Relys swallowed her sudden nausea and bettered her grip on her sword. ”It would be unwise for you to approach, man,” she said.
But Lytham's swaggers and arrogance had deserted him. Sword in hand, he stood at the edge of the Mernyl's overgrown and withered garden, his face as gray as the piece of flesh that had confronted Relys from the bushes a minute before. ”I am not here for you, Relys,” he said. ”I am here to take Gelyya back to Kingsbury.''
”By whose authority?”
”Helwych's.”
Relys spat. ' 'If I had been more clever, I would have spitted him on my sword months ago.”
Lytham was guarded. ”But you were not, and now he has sent me for Gelyya. I have tracked her the length of Gryylth, and now she must come with me.”
Gelyya moved suddenly, sprinting for the cottage in a flurry of skirts and flying hair. In a moment, she had reached the M16 and aimed it at Lytham. Her finger found the trigger, squeezed . . .

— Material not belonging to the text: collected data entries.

Lemma prepare_terms_nonempty (l : list RawEntry) :
  Forall (fun e => terme_recomanat e <> "")
         (fst (prepare_glossary_for_vectorization l)).
Proof.
  rewrite prepare_spec. simpl. apply Forall_forall. intros e He.
  apply list_elem_of_In, in_map_iff in He as (r & <- & Hr).
  apply list_elem_of_In, list_elem_of_filter in Hr as [Hr _]. exact Hr.
Qed.

Lemma build_index_terms_nonempty (l : list CsvRow) :
  Forall (fun e => terme_recomanat e <> "") (fst (build_index_rows l)).
Proof.
  rewrite build_index_rows_spec. simpl. apply Forall_forall. intros e He.
  apply list_elem_of_In, in_map_iff in He as (r & <- & Hr).
  apply list_elem_of_In, list_elem_of_filter in Hr as [Hr _]. exact Hr.
Qed.

Lemma normalize_variants_str (s : string) :
  Forall trimmed_nonempty (normalize_variants (VStr s)).
Proof.
  simpl. apply Forall_forall. intros v Hv.
  apply list_elem_of_In, in_map_iff in Hv as (x & <- & Hx).
  apply list_elem_of_In, list_elem_of_filter in Hx as [Hx _].
  apply truthy_true in Hx.
  split; [apply str_strip_idem|exact Hx].
Qed.

Lemma csv_variants_trimmed (s : string) :
  Forall (fun v => str_strip v = v) (csv_variants s).
Proof.
  unfold csv_variants. destruct (truthy s); [|constructor].
  apply Forall_forall. intros v Hv.
  apply list_elem_of_In, in_map_iff in Hv as (x & <- & _).
  apply str_strip_idem.
Qed.

End NormalizerFacts.

(** ** Variant lookup builder *)

Section VariantLookupFacts.
Context {text : PyText}.

(** The key a variant is stored under. *)
Definition variant_key (variant : string) : string :=
  str_strip (str_lower variant).

(** The writes [lookup[variant_lower] = {...}] of the two nested loops, in
    the order they happen: entry by entry, variant by variant, empty
    variants left out. *)
Definition variant_writes (glossari_data : list Entry) : list (Entry * string) :=
  flat_map
    (fun entry =>
       map (pair entry)
           (filter (fun v => truthy v = true) (variants_no_normatives entry)))
    glossari_data.
(* ===================================================================== *)
(** * The sender: validation of the webhook URL *)
(* ===================================================================== *)

Lemma ValidateWebhook_parsed (client : TeamsClient) (webhookURL : string)
    (urlLink : url_URL) :
  url_Parse webhookURL = inl urlLink ->
  ValidateWebhook client webhookURL
  = if fst (regexp_MatchString WebhookURLValidPattern webhookURL) then None
    else Some (fmt_Errorf "%w; got: %q"
                 [arg_error ErrWebHookURLPattern; arg_URL_String urlLink]).
Proof.
  intros Hparse. unfold ValidateWebhook. rewrite Hparse.
  unfold ValidateWebhook_patterns.
  destruct (MatchString_WebhookURLValidPattern webhookURL) as [Herr _].
  destruct (regexp_MatchString WebhookURLValidPattern webhookURL) as [m err].
  simpl in Herr |- *. subst err. reflexivity.
Qed.

Lemma ValidateWebhook_unparsed (client : TeamsClient) (webhookURL : string)
    (err : error) :
  url_Parse webhookURL = inr err ->
  ValidateWebhook client webhookURL
  = Some (fmt_Errorf "could not parse webhook URL %q: %w"
            [arg_string webhookURL; arg_error err]).
Proof. intros Hparse. unfold ValidateWebhook. rewrite Hparse. reflexivity. Qed.

Lemma ValidateWebhook_iff (client : TeamsClient) (webhookURL : string) :
  ValidateWebhook client webhookURL = None
  <-> (exists u, url_Parse webhookURL = inl u) /\ webhook_prefix webhookURL.
Proof.
  destruct (MatchString_WebhookURLValidPattern webhookURL) as [_ Hmatch].
  destruct (url_Parse webhookURL) as [u|err] eqn:Hparse.
  - rewrite (ValidateWebhook_parsed _ _ _ Hparse).
    destruct (fst (regexp_MatchString WebhookURLValidPattern webhookURL)).
    + split; [intros _|reflexivity]. split; [eauto | now apply Hmatch].
    + split; [discriminate|]. intros [_ Hp]. apply Hmatch in Hp. discriminate.
  - rewrite (ValidateWebhook_unparsed _ _ _ Hparse).
    split; [discriminate|]. intros [[u Hu] _]. discriminate.
Qed.

Lemma webhook_prefix_foo (rest : string) :
  webhook_prefix ("https://foo.webhook.office.com/" +:+ rest).
Proof.
  exists "foo.webhook", EmptyString, ("/" +:+ rest). split; [reflexivity|].
  split; [right; exists "foo"; now split | now right].
Qed.

Lemma webhook_prefix_outlook (rest : string) :
  webhook_prefix ("https://outlook.office365.com/" +:+ rest).
Proof.
  exists "outlook", "365", ("/" +:+ rest). split; [reflexivity|].
  split; now left.
Qed.

(** C2 (amended). [ValidateWebhook] succeeds exactly when the text parses
    as a URL and begins as the pattern says: [https://], then either
    anything without a newline followed by [.webhook], or [outlook], then
    [.office], then [365] or nothing, then [.com], whatever comes after.
    The pattern is matched against the text, not against the host of the
    parsed URL.  It accepts [https://foo.webhook.office.com/...] and
    [https://outlook.office365.com/...] whenever the text parses; it rejects
    [http://foo.webhook.office.com], [https://evil.com/webhook] and every
    text that does not parse, the last with the error of the parser. *)
Theorem ValidateWebhook_accepts (client : TeamsClient) :
  (forall webhookURL : string,
     ValidateWebhook client webhookURL = None
     <-> (exists u, url_Parse webhookURL = inl u) /\ webhook_prefix webhookURL)
  /\ (forall rest u,
        url_Parse ("https://foo.webhook.office.com/" +:+ rest) = inl u ->
        ValidateWebhook client ("https://foo.webhook.office.com/" +:+ rest) = None)
  /\ (forall rest u,
        url_Parse ("https://outlook.office365.com/" +:+ rest) = inl u ->
        ValidateWebhook client ("https://outlook.office365.com/" +:+ rest) = None)
  /\ ValidateWebhook client "https://foo.webhook.office.com/webhookb2/a1b2" = None
  /\ ValidateWebhook client "https://outlook.office365.com/webhook/a1b2" = None
  /\ ValidateWebhook client "http://foo.webhook.office.com" <> None
  /\ ValidateWebhook client "https://evil.com/webhook" <> None
  /\ (forall (webhookURL : string) (err : error),
        url_Parse webhookURL = inr err ->
        ValidateWebhook client webhookURL
        = Some (fmt_Errorf "could not parse webhook URL %q: %w"
                  [arg_string webhookURL; arg_error err])).
Proof.
  split; [apply ValidateWebhook_iff|].
  split.
  { intros rest u Hu. apply ValidateWebhook_iff.
    split; [eauto | apply webhook_prefix_foo]. }
  split.
  { intros rest u Hu. apply ValidateWebhook_iff.
    split; [eauto | apply webhook_prefix_outlook]. }
  split; [vm_compute; reflexivity|]. split; [vm_compute; reflexivity|].
  split; [vm_compute; discriminate|]. split; [vm_compute; discriminate|].
  apply ValidateWebhook_unparsed.
Qed.

Lemma ValidateWebhook_accepts_witness :
  let client := CreateTeamsClient (no_answer "unreachable") in
  ValidateWebhook client "https://foo.webhook.office.com/webhookb2/a1b2@c3d4/IncomingWebhook/e5f6"
  = None
  /\ ValidateWebhook client "https://outlook.office365.com/webhook/a1b2" = None
  /\ ValidateWebhook client "https://foo.webhook.office.com/%zz"
     = Some (fmt_Errorf "could not parse webhook URL %q: %w"
               [arg_string "https://foo.webhook.office.com/%zz";
                arg_error (url_error "invalid URL escape %zz")]).
Proof.
  intros client.
  destruct (ValidateWebhook_accepts client)
    as (_ & Hfoo & Houtlook & _ & _ & _ & _ & Hunparsed).
  split; [|split].
  - eapply (Hfoo "webhookb2/a1b2@c3d4/IncomingWebhook/e5f6"). vm_compute. reflexivity.
  - eapply (Houtlook "webhook/a1b2"). vm_compute. reflexivity.
  - apply Hunparsed. reflexivity.
Defined.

But nothing happened. The gun had jammed, or perhaps the clip was empty.
Lytham approached cautiously. ”I will leave you alone, Relys, if you allow me to take the girl.”
”You settled any question of leaving me alone some weeks ago, Lytham. If you approach, I will smite you.”
”With your left hand?”
”With my teeth if need be.”
Lytham paused, licked his lips. ”Come now. This does neither of us any good.”
”Stay where you are,” said Relys. ”You are but one man, and I am armed.”
”I am but one man, indeed,” said Lytham. ”But I have others. More than enough to deal with you.”